Friday, April 29, 2022
With the S&P 500 Index in correction territory (down more than 10% from the previous peak) while the market faces a number of big threats, including inflation, a hawkish Federal Reserve, soaring yields, and war in Eastern Europe, investor anxiety levels are understandably elevated. During volatile markets, it’s difficult to focus on anything beyond the short term, but at times like this studying market history for reminders of the benefits of long-term investing can be helpful for investors
“Individual investors have the benefit of time on their side,” wrote LPL Financial Equity Strategist Jeffrey Buchbinder. “History shows that patience is rewarded during volatile periods in the market. This looks like one of those times.”
Below are 6 charts we think may help investors stay focused on the long term.
First, simply put, stocks have gone up over time as shown in the chart below. Based on this 122-year data series of the Dow Jones Industrials, stocks have gained 9.5% annualized including dividends. That’s a pretty good long-term track record.
So what has driven those big gains for stocks all those years? Earnings, plain and simple. While we don’t have 122 years of earnings data for the Dow, we do have 70 years of S&P 500 earnings per share data, shown in the chart below. Earnings have grown at an annualized pace of 7.5% over this time period, consistent with long-term stock price appreciation (excluding dividends).
The next chart shows how punitive it can be to be out of the market on its best days. Though the S&P 500 Index is unmanaged and can’t be owned directly, it’s clear that owning stocks for the long run has been very rewarding and moving in and out and potentially missing out on gains can be costly. Stocks experienced some significant downdrafts during the 31-year period shown in the chart (2000-2002 and 2008-2009 to be specific) and yet the S&P 500 Index still rose an average of 9.9% per year during that time.
The next chart shows the probability of S&P 500 Index gains over various rolling time periods since 1950. Based on monthly data, the index was higher in more than 80% of all rolling 3-year and 5-year periods. Going out further, 92% of all 10-year rolling periods saw the S&P 500 move higher, while the S&P 500 was higher 100% of the time for all rolling 15-year periods. In other words, those with a greater than a 10-year investing time horizon have an excellent chance to achieve positive returns.
It’s also important for investors to remember that when stocks fall, they usually become cheaper relative to earnings. LPL Research certainly believes this is relevant today given the solid earnings trends still in place (despite several high profile disappointments among mega-cap tech and internet stocks this quarter).
The next chart illustrates the relationship between stock valuations—measured by the S&P 500 price-to-earnings ratio (P/E)—and future stock performance. Specifically, the chart shows the future 10-year returns an investor might expect based on the valuation levels at a given point in time. If this relationship holds going forward, then buying stocks at a 19 P/E today positions investors for better long-term returns—perhaps 5-6% annually—than the 24 P/E observed at the start of the year. Note that the P/E scale on the chart’s right axis is inverted, so a rising line reflects lower valuations.
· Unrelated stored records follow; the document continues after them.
(* ===== verification/GatewayProxy.v ===== *)
(** * GatewayProxy: requests the gateway passes on
    ([apps/gateway-keeper/src/proxy.rs], [service_busy_response] of [circuit_breaker.rs],
    [inject_headers] of [packages/telemetry/src/propagation.rs])

    A handler asks the breaker of its service, calls the service, and tells the breaker what
    came of it.  It is a program of single steps: a connection or a command of Redis, a look
    at the clock, a call.  Requests of all gateways run side by side, one step at a time, on one
    Redis server and one clock. *)

From Stdlib Require Import Ascii.
From stdpp Require Import gmap.
From S2P Require Import Prelude Text Keys Redis RedisMem SeatLock CircuitBreaker.

#[local] Open Scope string_scope.
#[local] Open Scope list_scope.
#[local] Open Scope Z_scope.

(** ** Services and their breakers *)

Inductive service := HttpServer | SearchServer.
#[export] Instance service_eq_dec : EqDecision service.
Proof. solve_decision. Defined.
Definition service_name (s : service) : string := match s with HttpServer => "http-server" | SearchServer => "search-server" end.

(** ** Messages *)

Abbreviation headers := (list (string * string)).

(** Names of headers are lower-case; the path and query of a URI begin with a slash. *)
Record http_request := HttpRequest { hq_method : string; hq_uri : string; hq_headers : headers; hq_body : string }.
Record http_response := HttpResponse { hr_status : Z; hr_headers : headers; hr_body : string }.

(** What [execute] gives: a response of any status; an error in connecting or a timeout;
    another error. *)
Inductive http_outcome := Answered (r : http_response) | Unreachable | OtherFailure.
(** What the gRPC client gives. *)
Inductive search_outcome := NotConnected | SearchResults (json : string) | SearchStatus.

Inductive call := HttpCall (r : http_request) | SearchCall (query city : string).

(** ** Headers *)

Definition header (name : string) (hs : headers) : option string := snd <$> head (filter (λ h, h.1 = name) hs).

(** [HeaderValue::to_str]: visible characters and tabs. *)
Definition visible (a : ascii) : bool := let n := N_of_ascii a in ((32 <=? n) && (n <? 127) || (n =? 9))%N.
Fixpoint to_str_ok (s : string) : bool := match s with EmptyString => true | String a s => visible a && to_str_ok s end.
Definition to_str (s : string) : option string := if to_str_ok s then Some s else None.

Definition has_bearer_token (hs : headers) : bool :=
  match (header "authorization" hs ≫= to_str) ≫= strip_prefix "Bearer " with
  | Some token => negb (is_empty (trim token))
  | None => false
  end.

Definition forwarded (h : string * string) : bool := bool_decide (h.1 ≠ "host") && bool_decide (h.1 ≠ "connection").
Definition returned (h : string * string) : bool :=
  bool_decide (h.1 ≠ "transfer-encoding") && bool_decide (h.1 ≠ "connection") && negb (starts_with "access-control-" (string_lower h.1)).

(** [HeaderMap::insert]. *)
Definition insert_header (hs : headers) (h : string * string) : headers := filter (λ h', h'.1 ≠ h.1) hs ++ [h].
Definition inject_headers (trace hs : headers) : headers := foldl insert_header hs trace.

(** ** Answers of the gateway itself *)

Section answers.
Context {HJ : JsonText}.
Definition json_response (status : Z) (j : json) : http_response := HttpResponse status [("content-type", "application/json")] (json_print j).
Definition text_response (status : Z) (s : string) : http_response := HttpResponse status [("content-type", "text/plain; charset=utf-8")] s.
Definition service_busy_response : http_response :=
  json_response 503 (JObj [("message", JStr "Service Not Available"); ("code", JStr "CIRCUIT_OPEN")]).
Definition upstream_proxy_error_response : http_response :=
  json_response 502 (JObj [("message", JStr "The upstream response could not be processed."); ("code", JStr "UPSTREAM_ERROR")]).
Definition missing_token_response : http_response := json_response 401 (JObj [("error", JStr "Missing Authorization header")]).
End answers.

(** ** Programs *)

(** [Act] is one step on the world [W]; [AskHttp] and [AskSearch] wait for a service. *)
Inductive prog (W A : Type) :=
  | Ret (a : A)
  | Act {R : Type} (m : St W R) (k : R → prog W A)
  | AskHttp (q : http_request) (k : http_outcome → prog W A)
  | AskSearch (query city : string) (k : search_outcome → prog W A).
Arguments Ret {W A}. Arguments Act {W A R}. Arguments AskHttp {W A}. Arguments AskSearch {W A}.

Fixpoint prog_bind {W A B} (f : A → prog W B) (p : prog W A) : prog W B :=
  match p with
  | Ret a => f a
  | Act m k => Act m (λ r, prog_bind f (k r))
  | AskHttp q k => AskHttp q (λ o, prog_bind f (k o))
  | AskSearch query city k => AskSearch query city (λ o, prog_bind f (k o))
  end.
#[export] Instance prog_ret W : MRet (prog W) := λ A, Ret.
#[export] Instance prog_mbind W : MBind (prog W) := λ A B, prog_bind.
#[export] Instance prog_actions W : Actions W (prog W) := λ A m, Act m Ret.

(** ** The handlers *)

(** The routes below [/api]: with the check of the token or without, and the search. *)
Inductive route_request := ToHttp (r : http_request) | ToAuthenticated (r : http_request) | ToSearch (params : gmap string string).

(** The base URL, what [build] accepts, and the trace headers of the moment. *)
Record front_config := FrontConfig { base_url : string; buildable : http_request → bool; trace : headers }.

Section proxy.
Context {D : Type} `{!RedisServer D} {HJ : JsonText}.
Variable cfg : front_config.
Abbreviation P := (prog (world D)).

Definition outgoing (q : http_request) : http_request :=
  HttpRequest (hq_method q) (trim_end_slashes (base_url cfg) +:+ hq_uri q) (filter (λ h, forwarded h = true) (hq_headers q)) (hq_body q).

Definition proxy_request (q : http_request) : P http_response :=
  allowed ← allow_request (service_name HttpServer);
  if negb (allowed : bool) then mret service_busy_response
  else
    let req := outgoing q in
    if negb (buildable cfg req) then mret (text_response 500 "Internal Gateway Error")
    else
      outcome ← AskHttp (HttpRequest (hq_method req) (hq_uri req) (inject_headers (trace cfg) (hq_headers req)) (hq_body req)) mret;
      match outcome with
      | Answered res =>
          record_success (service_name HttpServer) ;;
          mret (HttpResponse (hr_status res) (filter (λ h, returned h = true) (hr_headers res)) (hr_body res))
      | Unreachable => record_failure gateway_cb (service_name HttpServer) ;; mret service_busy_response
      | OtherFailure => mret upstream_proxy_error_response
      end.

Definition proxy_to_http_server (q : http_request) : P http_response := proxy_request q.
Definition proxy_to_authenticated_http_server (q : http_request) : P http_response :=
  if negb (has_bearer_token (hq_headers q)) then mret missing_token_response else proxy_request q.

(** Connecting and calling are one outcome. *)
Definition proxy_to_search_server (params : gmap string string) : P http_response :=
  allowed ← allow_request (service_name SearchServer);
  if negb (allowed : bool) then mret service_busy_response
  else
    outcome ← AskSearch (default "" (params !! "q")) (default "" (params !! "city")) mret;
    match outcome with
    | SearchResults json =>
        record_success (service_name SearchServer) ;; mret (HttpResponse 200 [("content-type", "application/json")] json)
    | NotConnected | SearchStatus => record_failure gateway_cb (service_name SearchServer) ;; mret service_busy_response
    end.

Definition route (r : route_request) : P http_response :=
  match r with
  | ToHttp q => proxy_to_http_server q
  | ToAuthenticated q => proxy_to_authenticated_http_server q
  | ToSearch params => proxy_to_search_server params
  end.
Definition route_service (r : route_request) : service := match r with ToSearch _ => SearchServer | _ => HttpServer end.

(** ** Requests side by side *)

(** What happened to a request, and when.  [Failed]: the service could not be reached, or the
    search failed in any way. *)
Inductive event := Asked (c : call) | Failed | Replied (r : http_response) | Gone.
Record entry := Entry { en_at : Z; en_request : nat; en_service : service; en_event : event }.

Record front := Front {
  fr_world : world D;
  fr_running : gmap nat (service * P http_response);
  fr_next : nat;
  fr_log : list entry
}.

(** A request comes, does its next step, gets the outcome of its call, or is dropped because
    the client has gone; time passes. *)
Inductive front_step :=
  | Begin (r : route_request) | Run (k : nat) | EndHttp (k : nat) (o : http_outcome) | EndSearch (k : nat) (o : search_outcome)
  | Leave (k : nat) | Pass (ms : N).

Definition http_fails (o : http_outcome) : bool := match o with Unreachable => true | _ => false end.
Definition search_fails (o : search_outcome) : bool := match o with SearchResults _ => false | _ => true end.

Definition note (k : nat) (s : service) (e : event) (f : front) : front :=
  Front (fr_world f) (fr_running f) (fr_next f) (fr_log f ++ [Entry (w_now (fr_world f)) k s e]).
Definition keep (k : nat) (s : service) (p : P http_response) (f : front) : front :=
  Front (fr_world f) (<[k := (s, p)]> (fr_running f)) (fr_next f) (fr_log f).
Definition finish (k : nat) (f : front) : front := Front (fr_world f) (delete k (fr_running f)) (fr_next f) (fr_log f).

(** The answer is given and the call made without waiting. *)
Definition settle (k : nat) (s : service) (p : P http_response) (f : front) : front :=
  match p with
  | Ret r => finish k (note k s (Replied r) f)
  | AskHttp q _ => keep k s p (note k s (Asked (HttpCall q)) f)
  | AskSearch query city _ => keep k s p (note k s (Asked (SearchCall query city)) f)
  | Act _ _ => keep k s p f
  end.

Definition front_run (f : front) (x : front_step) : front :=
  match x with
  | Begin r => settle (fr_next f) (route_service r) (route r) (Front (fr_world f) (fr_running f) (S (fr_next f)) (fr_log f))
  | Run k =>
      match fr_running f !! k with
      | Some (s, Act m go) => let '(r, w) := m (fr_world f) in settle k s (go r) (Front w (fr_running f) (fr_next f) (fr_log f))
      | _ => f
      end
  | EndHttp k o =>
      match fr_running f !! k with
      | Some (s, AskHttp _ go) => settle k s (go o) (if http_fails o then note k s Failed f else f)
      | _ => f
      end
  | EndSearch k o =>
      match fr_running f !! k with
      | Some (s, AskSearch _ _ go) => settle k s (go o) (if search_fails o then note k s Failed f else f)
      | _ => f
      end
  | Leave k => match fr_running f !! k with Some (s, _) => finish k (note k s Gone f) | None => f end
  | Pass ms => Front (advance ms (fr_world f)).2 (fr_running f) (fr_next f) (fr_log f)
  end.
Definition front_history (xs : list front_step) (f : front) : front := foldl front_run f xs.
Definition front_new (w : world D) : front := Front w ∅ 0 [].
End proxy.

(** ** A program that nothing interrupts *)

(** The result of a program without calls. *)
Fixpoint alone {W A} (p : prog W A) (w : W) : option (A * W) :=
  match p with Ret a => Some (a, w) | Act m k => let '(r, w) := m w in alone (k r) w | _ => None end.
Earlier this week LPL Financial Chief Market Strategist Ryan Detrick published a chart (shown here) showing the average maximum peak-to-trough decline in a given year has been 14%. Put another way, as shown in the chart below, on average the S&P 500 has experienced one 10% or greater correction per year. The takeaway here is that the volatility experienced this year, with the S&P 500 falling 13% from January 3 through March 8, is actually quite normal.
So there you have it. Six charts to help put the latest bout of volatility in perspective and remind us of the benefits of long-term investing. Bottom line, be patient, stick to your plan, and if you have a long-term time horizon with a relatively conservative asset allocation, this might not be a bad time to consider adding some equities.